A fin-tube baseboard system provides supplemental heat to office spaces and meeting rooms. In stairwells, wall-mounted radiators are used. Spread across all floors of the building, 305 variable-air-volume boxes supply primary heat to some areas and supplemental heat to others.
Radiant ceiling panels and in-floor radiant tubing heat large zones, while the latter also provides cooling. A modulating three-way valve responds to outdoor and indoor conditions for ideal supply-water temperature and draws water from the boilers or chillers, depending on the need.
From the basement, three 275-ton Carrier Evergreen centrifugal chillers, with cooling towers on the roof, cool the building via the radiant system, with more than 300 chilled beams and coils serving the primary air-handling systems. The chilled beams, which are a mix of active and passive systems, are located throughout the office and laboratory areas. Radiant ceiling panels are utilized in public areas, including the cascading stairs on the building’s north face.

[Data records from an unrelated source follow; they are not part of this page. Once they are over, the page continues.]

Definition NewRequest (darcID : ID) (action : Action) (msg : bytes)
    (signers : list (option Signer)) : Outcome (option Request * option error) :=
  let r := {| Request_ID := darcID;
              Request_Action := action;
              Request_Msg := msg;
              Request_Identities := [];
              Request_Signatures := [] |} in
  let '(digest, err) := Request_Hash r in
  match err with
  | Some e => Returns (None, Some e)
  | None =>
      '(ids, sigs, err) ← NewRequest_loop digest signers;
      match err with
      | Some e => Returns (None, Some e)
      | None =>
          Returns (Some {| Request_ID := darcID;
                           Request_Action := action;
                           Request_Msg := msg;
                           Request_Identities := ids;
                           Request_Signatures := sigs |}, None)
      end
  end.

(** A sequence of calls of the methods of [Rules] that take an action. *)
Inductive Rules_call :=
| call_AddRule (a : Action) (expr : Expr)
| call_UpdateRule (a : Action) (expr : Expr)
| call_DeleteRules (a : Action).

Definition Rules_do (r : Rules) (c : Rules_call) : Rules :=
  match c with
  | call_AddRule a expr => (Rules_AddRule r a expr).1
  | call_UpdateRule a expr => (Rules_UpdateRule r a expr).1
  | call_DeleteRules a => (Rules_DeleteRules r a).1
  end.

(** The path to hand to [Evolve] for a successor of [d]: the path by which
    [d] itself is verified, if it is not a genesis darc, and then [d]. *)
Definition Darc_chain (d : Darc) : list (option Darc) :=
  (if (Darc_Version d =? 0)%Z then []
   else match Darc_Signature d with
        | Some s => Signature_Path s
        | None => []
        end) ++ [Some d].

(** The value of a hex digit. *)
Definition unhex_digit (c : ascii) : N :=
  let n := N_of_ascii c in
  if (n <? 58)%N then (n - 48)%N else (n - 87)%N.

End package.

(** ** Elections (package [lib], election.go)

    The types of the skipchain and of the transactions are declared in files
    that are not among the sources; they are taken here with the fields that
    the functions below read.  The skipchain client and [UnmarshalTransaction]
    are parameters; a fetch is a function of the block ID. *)

Module lib.
Section election.

Variables Ballot Mix Partial : Type.
(** [ballot.User] *)
Variable Ballot_User : Ballot -> Z.

Definition SkipBlockID := bytes.

Record Transaction := {
  Transaction_Ballot : option Ballot;
  Transaction_Mix : option Mix;
  Transaction_Partial : option Partial;
  Transaction_User : Z
}.

Record ForwardLink := { ForwardLink_To : SkipBlockID }.

Record SkipBlock := {
  SkipBlock_Data : bytes;
  SkipBlock_ForwardLink : list (option ForwardLink);
  SkipBlock_Hash : SkipBlockID
}.

(** The fields of [Election] that the methods below read. *)
Record Election := {
  Election_Creator : Z;
  Election_Users : list Z;
  Election_ID : SkipBlockID;
  Election_Voted : SkipBlockID
}.

Record Box := { Box_Ballots : list Ballot }.

Variable UnmarshalTransaction : bytes -> option Transaction.
(** [client.GetSingleBlockByIndex(e.Roster, id, index)] *)
Variable GetSingleBlockByIndex :
  SkipBlockID -> Z -> option SkipBlock * option error.
(** [client.GetSingleBlock(e.Roster, id)] *)
Variable GetSingleBlock : SkipBlockID -> option SkipBlock * option error.
(** [s.GetDB().GetByID(id)], of a service that is not nil *)
Variable GetByID : SkipBlockID -> option SkipBlock.

(** [l[i], l[j] = l[j], l[i]], for indices within the list. *)
Definition swap {A} (l : list A) (i j : nat) : list A :=
  match l !! i, l !! j with
  | Some a, Some b => <[j := a]> (<[i := b]> l)
  | _, _ => l
  end.

(** [for i, j := 0, len(l)-1; i < j; i, j = i+1, j-1 { swap }]; the loop
    makes at most [len(l)] rounds, which is the fuel. *)
Fixpoint reverse_loop {A} (fuel : nat) (i j : Z) (l : list A) : list A :=
  match fuel with
  | O => l
  | S fuel' =>
      if (i <? j)%Z
      then reverse_loop fuel' (i + 1) (j - 1) (swap l (Z.to_nat i) (Z.to_nat j))
      else l
  end.

Definition reverse_in_place {A} (l : list A) : list A :=
  reverse_loop (length l) 0 (len l - 1) l.

(** The loop that keeps the first ballot of each user it meets; [mapping] is
    the [map[uint32]bool]. *)
Fixpoint unique_loop (mapping : gmap Z bool) (unique : list Ballot)
    (ballots : list Ballot) : list Ballot :=
  match ballots with
  | [] => unique
  | ballot :: rest =>
      match mapping !! Ballot_User ballot with
      | Some _ => unique_loop mapping unique rest
      | None =>
          unique_loop (<[Ballot_User ballot := true]> mapping)
            (unique ++ [ballot]) rest
      end
  end.

(** What [Box] makes of the ballots it has collected. *)
Definition Box_unique (ballots : list Ballot) : list Ballot :=
  let ballots := reverse_in_place ballots in
  let unique := unique_loop ∅ [] ballots in
  reverse_in_place unique.

(** The loop of [Box] over the chain.  [fuel] bounds the blocks visited: a
    chain whose links go round makes the Go loop run for ever. *)
Fixpoint Box_loop (fuel : nat) (block : option SkipBlock)
    (ballots : list Ballot) : Outcome (list Ballot) :=
  match fuel with
  | O => OutOfFuel
  | S fuel' =>
      b ← deref block;
      let transaction := UnmarshalTransaction (SkipBlock_Data b) in
      let ballots :=
        match transaction with
        | Some t =>
            match Transaction_Ballot t with
            | Some ballot => ballots ++ [ballot]
            | None => ballots
            end
        | None => ballots
        end in
      if (len (SkipBlock_ForwardLink b) <=? 0)%Z then Returns ballots
      else
        link ← index (SkipBlock_ForwardLink b) 0;
        fl ← deref link;
        let '(block, _) := GetSingleBlock (ForwardLink_To fl) in
        Box_loop fuel' block ballots
  end.

Definition Election_Box (fuel : nat) (e : Election)
  : Outcome (option Box * option error) :=
  let '(block, err) := GetSingleBlockByIndex (Election_ID e) 0 in
  match err with
  | Some e => Returns (None, Some e)
  | None =>
      ballots ← Box_loop fuel block [];
      Returns (Some {| Box_Ballots := Box_unique ballots |}, None)
  end.

(** The loop of [Partials]: it stops at a nil block and at a failed fetch. *)
Fixpoint Partials_loop (fuel : nat) (block : option SkipBlock)
    (partials : list Partial) : Outcome (list Partial) :=
  match fuel with
  | O => OutOfFuel
  | S fuel' =>
      match block with
      | None => Returns partials
      | Some b =>
          let transaction := UnmarshalTransaction (SkipBlock_Data b) in
          let partials :=
            match transaction with
            | Some t =>
                match Transaction_Partial t with
                | Some partial => partials ++ [partial]
                | None => partials
                end
            | None => partials
            end in
          if (len (SkipBlock_ForwardLink b) <=? 0)%Z then Returns partials
          else
            link ← index (SkipBlock_ForwardLink b) 0;
            fl ← deref link;
            let '(block, err) := GetSingleBlock (ForwardLink_To fl) in
            match err with
            | Some _ => Returns partials
            | None => Partials_loop fuel' block partials
            end
      end
  end.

At full load, the building requires 18,000 MBH in heating mode and approximately 825 tons of cooling capacity.
In all, the heating and cooling systems contain approximately 6,000 gal. of water, a large quantity considering the facility’s size. Given copious amounts of insulation, that volume means valuable thermal mass, not standing heat loss. It also means a lot of pumping power.
The heating and cooling systems use 23 large vertical inline pumps from Taco. Each pump is outfitted with suction diffusers to conserve space in the mechanical rooms. Taco’s inline pumps feature a close-coupled design for improved alignment and increased seal life. Flow rates of up to 2,500 gpm and heads of up to 300 ft TDH are available for broad application.

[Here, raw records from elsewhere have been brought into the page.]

(** *** One call *)


(** C3: when the breaker admits the call (it is CLOSED, or HALF_OPEN with
    trial calls left, or OPEN with the cool-down over, which makes the call
    the first trial) and the operation raises [e], [call] has run the
    operation once, adds one to [failure_count], sets [last_failure_time]
    to the clock reading it makes for the failure, as a trial goes back to
    OPEN with [half_open_calls = 0] (in CLOSED it opens exactly when the
    new count reaches the threshold), and raises [e] itself, the same in
    class and message: the breaker puts no error of its own in its place,
    so what the caller gets is a [CircuitBreakerError] only if [e] is
    one. *)
Theorem admitted_failure_reraised (w : World) (e : PyExc) :
  state (self w) = CLOSED
  \/ (state (self w) = HALF_OPEN
      /\ half_open_calls (self w) < half_open_max_calls (self w))
  \/ (state (self w) = OPEN
      /\ 0 < half_open_max_calls (self w)
      /\ exists t, last_failure_time (self w) = Some t
                   /\ timeout (self w) * us_per_s <= clock w (ticks w) - t) ->
  let w' := snd (call (Raises e) w) in
  fst (call (Raises e) w) = Raised e
  /\ (forall e', fst (call (Raises e) w) = Raised e' ->
                 exc_class e' = exc_class e /\ exc_msg e' = exc_msg e)
  /\ (exc_class e <> "CircuitBreakerError" ->
      forall e', fst (call (Raises e) w) = Raised e' ->
                 exc_class e' <> "CircuitBreakerError")
  /\ invocations w' = S (invocations w)
  /\ failure_count (self w') = failure_count (self w) + 1
  /\ last_failure_time (self w')
     = Some (clock w (match state (self w) with
                      | OPEN => S (ticks w)
                      | _ => ticks w
                      end))
  /\ (state (self w) = HALF_OPEN \/ state (self w) = OPEN ->
      state (self w') = OPEN /\ half_open_calls (self w') = 0)
  /\ (state (self w) = CLOSED ->
      state (self w')
      = if failure_threshold (self w) <=? failure_count (self w) + 1
        then OPEN else CLOSED).
Proof.
  intros Hadm w'. subst w'. rewrite call_eq.
  destruct Hadm as [Hst | [[Hst Hq] | (Hst & Hmax & t & Hlft & Hel)]].
  - rewrite admission_not_open by (rewrite Hst; discriminate).
    open_world w. cbn [state_eqb andb fst snd]. py_run.
    split; [reflexivity |].
    split; [intros e' [= <-]; split; reflexivity |].
    split; [intros Hne e' [= <-]; exact Hne |].
    destruct (ft <=? fc + 1);
      (repeat (split; [reflexivity |]));
      (split; [intros [H | H]; discriminate H | reflexivity]).
  - rewrite admission_not_open by (rewrite Hst; discriminate).
    open_world w. cbn [state_eqb andb]. leb_false. cbn [fst snd]. py_run.
    split; [reflexivity |].
    split; [intros e' [= <-]; split; reflexivity |].
    split; [intros Hne e' [= <-]; exact Hne |].
    repeat (split; [reflexivity |]).
    split; [intros _; split; reflexivity | discriminate].
  - rewrite (admission_open_probe w t Hst Hlft Hel). cbv zeta. leb_false.
    open_world w. cbn [fst snd]. py_run.
    split; [reflexivity |].
    split; [intros e' [= <-]; split; reflexivity |].
    split; [intros Hne e' [= <-]; exact Hne |].
    repeat (split; [reflexivity |]).
    split; [intros _; split; reflexivity | discriminate].
Qed.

“As is the case with most buildings of this type, and despite the number of pumps and the large water volume, the amount of energy required by utilizing pumped energy is substantially less than if fans and air-side equipment had been used exclusively to condition the building,” Billington said.
The building’s energy-recovery loop circulates fluid between two air streams and captures heat from the building’s exhaust, redirecting this energy to offset the heat required for building ventilation air. This results in a sensible effectiveness of up to 50 percent and equates to significant savings in overall heating cost.
Because of the potential for hazardous materials in the laboratories and the physical location of the two air streams being affected, an enthalpy-wheel energy-recovery system was not considered. High air exchange created the need for energy recovery. A runaround-loop system was chosen because it has been proven effective in transferring energy between process loads (exhaust-air heat) and required ventilation air while eliminating the potential for cross-contamination.
Dan Vastyan is an account manager for Common Ground, a trade-communications firm based in Manheim, Pa.